> **BRIEF**
Below are the entries. Transcribe exactly the lines from the one with "From Stdlib Require Import ZArith Lia List." through the one with "rc_Enabled : bool;", ends included, and leave out all others.

> **SUPPLIED DATA**
....

(* ===== verification/CacheConfig.v ===== *)
(** cache/config.go: the cache section of a configuration, its defaults and
    its checks. *)

From Stdlib Require Import ZArith Lia List.
From stdpp Require Import base decidable list strings.
From S2P Require Import Prelude GoStrings GoTime.

Record MemoryConfig := { mc_Enabled : bool; mc_Capacity : Z; mc_TTL : Z }.

Record RedisConfig := {
  rc_Enabled : bool; rc_Addr : gostring; rc_Username : gostring; rc_Password : gostring;
  rc_DB : Z; rc_TLS : bool; rc_CACert : gostring;
  rc_DialTimeout : Z; rc_ReadTimeout : Z; rc_WriteTimeout : Z; rc_PoolSize : Z; rc_TTL : Z;
}.

Record BreakerConfig := {
  bc_Enabled : bool; bc_Threshold : Z; bc_ResetTimeout : Z; bc_HalfOpenSuccesses : Z;
  bc_ProbeTimeout : Z;
}.

Record Config := { Memory : MemoryConfig; Redis : RedisConfig; BreakerSection : BreakerConfig }.

(** *** Defaults *)

Definition defaultCapacity : Z := 10000.
Definition defaultMemoryTTL : Z := 5 * Minute.
Definition defaultAddr : gostring := str "127.0.0.1:6379".
Definition defaultDialTimeout : Z := Second.
Definition defaultIOTimeout : Z := 500 * Millisecond.
Definition defaultPoolSize : Z := 10.
Definition defaultRedisTTL : Z := 10 * Minute.
Definition defaultThreshold : Z := 5.
Definition defaultResetTimeout : Z := 30 * Second.
Definition defaultHalfOpenSuccesses : Z := 3.
Definition defaultProbeTimeout : Z := 2 * Second.

(** [setInt] and [setDuration]. *)
Definition setInt (v def : Z) : Z := if v =? 0 then def else v.
Definition setDuration (v def : Z) : Z := if v =? 0 then def else v.

Definition withDefaults (c : Config) : Config :=
  let m := Memory c in let r := Redis c in let b := BreakerSection c in
  {| Memory := {| mc_Enabled := mc_Enabled m; mc_Capacity := setInt (mc_Capacity m) defaultCapacity;
                  mc_TTL := setDuration (mc_TTL m) defaultMemoryTTL |};
     Redis := {| rc_Enabled := rc_Enabled r;
                 rc_Addr := if seq_eqb (rc_Addr r) [] then defaultAddr else rc_Addr r;
                 rc_Username := rc_Username r; rc_Password := rc_Password r; rc_DB := rc_DB r;
                 rc_TLS := rc_TLS r; rc_CACert := rc_CACert r;
                 rc_DialTimeout := setDuration (rc_DialTimeout r) defaultDialTimeout;
                 rc_ReadTimeout := setDuration (rc_ReadTimeout r) defaultIOTimeout;
                 rc_WriteTimeout := setDuration (rc_WriteTimeout r) defaultIOTimeout;
                 rc_PoolSize := setInt (rc_PoolSize r) defaultPoolSize;
                 rc_TTL := setDuration (rc_TTL r) defaultRedisTTL |};
     BreakerSection := {| bc_Enabled := bc_Enabled b;
                   bc_Threshold := setInt (bc_Threshold b) defaultThreshold;
                   bc_ResetTimeout := setDuration (bc_ResetTimeout b) defaultResetTimeout;
                   bc_HalfOpenSuccesses := setInt (bc_HalfOpenSuccesses b) defaultHalfOpenSuccesses;
                   bc_ProbeTimeout := setDuration (bc_ProbeTimeout b) defaultProbeTimeout |} |}.

(** *** Checks *)

Inductive config_error :=
| NotPositive (key : gostring) (v : Z)
| EmptyAddr
| NegativeDB (db : Z)
| BreakerWithoutRedis.

(** The closure [positive] of Validate. *)
Definition positive (key : gostring) (ok : bool) (v : Z) : list config_error :=
  if negb ok then [NotPositive key v] else [].

(** [Validate]: every complaint, in order; none is valid. *)
Definition Validate (c : Config) : list config_error :=
  let m := Memory c in let r := Redis c in let b := BreakerSection c in
  (if mc_Enabled m then
     positive (str "memory.capacity") (mc_Capacity m >? 0) (mc_Capacity m)
     ++ positive (str "memory.ttl") (mc_TTL m >? 0) (mc_TTL m)
   else [])
  ++ (if rc_Enabled r then
        (if seq_eqb (rc_Addr r) [] then [EmptyAddr] else [])
        ++ (if rc_DB r <? 0 then [NegativeDB (rc_DB r)] else [])
        ++ positive (str "redis.dial_timeout") (rc_DialTimeout r >? 0) (rc_DialTimeout r)
        ++ positive (str "redis.read_timeout") (rc_ReadTimeout r >? 0) (rc_ReadTimeout r)
        ++ positive (str "redis.write_timeout") (rc_WriteTimeout r >? 0) (rc_WriteTimeout r)
        ++ positive (str "redis.pool_size") (rc_PoolSize r >? 0) (rc_PoolSize r)
        ++ positive (str "redis.ttl") (rc_TTL r >? 0) (rc_TTL r)
      else [])
  ++ (if bc_Enabled b then
        (if negb (rc_Enabled r) then [BreakerWithoutRedis] else [])
        ++ positive (str "breaker.threshold") (bc_Threshold b >? 0) (bc_Threshold b)
        ++ positive (str "breaker.reset_timeout") (bc_ResetTimeout b >? 0) (bc_ResetTimeout b)
        ++ positive (str "breaker.half_open_successes") (bc_HalfOpenSuccesses b >? 0) (bc_HalfOpenSuccesses b)
        ++ positive (str "breaker.probe_timeout") (bc_ProbeTimeout b >? 0) (bc_ProbeTimeout b)
      else []).

(** [Config.String] and [GoString] print this copy. *)
Definition redact (c : Config) : Config :=
  let r := Redis c in
  if seq_eqb (rc_Password r) [] then c
  else {| Memory := Memory c;
          Redis := {| rc_Enabled := rc_Enabled r; rc_Addr := rc_Addr r; rc_Username := rc_Username r;
                      rc_Password := str "***"; rc_DB := rc_DB r; rc_TLS := rc_TLS r;
                      rc_CACert := rc_CACert r; rc_DialTimeout := rc_DialTimeout r;
                      rc_ReadTimeout := rc_ReadTimeout r; rc_WriteTimeout := rc_WriteTimeout r;
                      rc_PoolSize := rc_PoolSize r; rc_TTL := rc_TTL r |};
          BreakerSection := BreakerSection c |}.

(** *** Facts *)

Lemma positive_nil key ok v : positive key ok v = [] <-> ok = true.
Proof. unfold positive. by destruct ok. Qed.

Lemma app_nil_iff {A} (l k : list A) : l ++ k = [] <-> l = [] /\ k = [].
Proof. split; [apply app_nil|by intros [-> ->]]. Qed.

Lemma Validate_memory c : Validate c = [] -> mc_Enabled (Memory c) = true ->
  0 < mc_Capacity (Memory c) /\ 0 < mc_TTL (Memory c).
Proof.
  unfold Validate. rewrite !app_nil_iff. intros (H & _) E. rewrite E, app_nil_iff, !positive_nil in H. lia.
Qed.

Lemma Validate_redis c : Validate c = [] -> rc_Enabled (Redis c) = true ->
  rc_Addr (Redis c) <> [] /\ 0 <= rc_DB (Redis c) /\ 0 < rc_PoolSize (Redis c) /\ 0 < rc_TTL (Redis c).
Proof.
  unfold Validate. rewrite !app_nil_iff. intros (_ & H & _) E.
  rewrite E, !app_nil_iff, !positive_nil in H. destruct H as (Ha & Hd & ? & ? & ? & ? & ?).
  unfold seq_eqb in Ha. case_bool_decide; [done|]. destruct (Z.ltb_spec (rc_DB (Redis c)) 0); [done|].
  repeat split; done || lia.
Qed.

Lemma Validate_breaker c : Validate c = [] -> bc_Enabled (BreakerSection c) = true ->
  rc_Enabled (Redis c) = true
  /\ 0 < bc_Threshold (BreakerSection c) /\ 0 < bc_ResetTimeout (BreakerSection c)
  /\ 0 < bc_HalfOpenSuccesses (BreakerSection c) /\ 0 < bc_ProbeTimeout (BreakerSection c).
Proof.
  unfold Validate. rewrite !app_nil_iff. intros (_ & _ & H) E.
  rewrite E, !app_nil_iff, !positive_nil in H. destruct H as (Hr & ?). destruct (rc_Enabled (Redis c)); [|done].
  lia.
Qed.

....

> **TASK RESULT**
From Stdlib Require Import ZArith Lia List.
From stdpp Require Import base decidable list strings.
From S2P Require Import Prelude GoStrings GoTime.

Record MemoryConfig := { mc_Enabled : bool; mc_Capacity : Z; mc_TTL : Z }.

Record RedisConfig := {
  rc_Enabled : bool; rc_Addr : gostring; rc_Username : gostring; rc_Password : gostring;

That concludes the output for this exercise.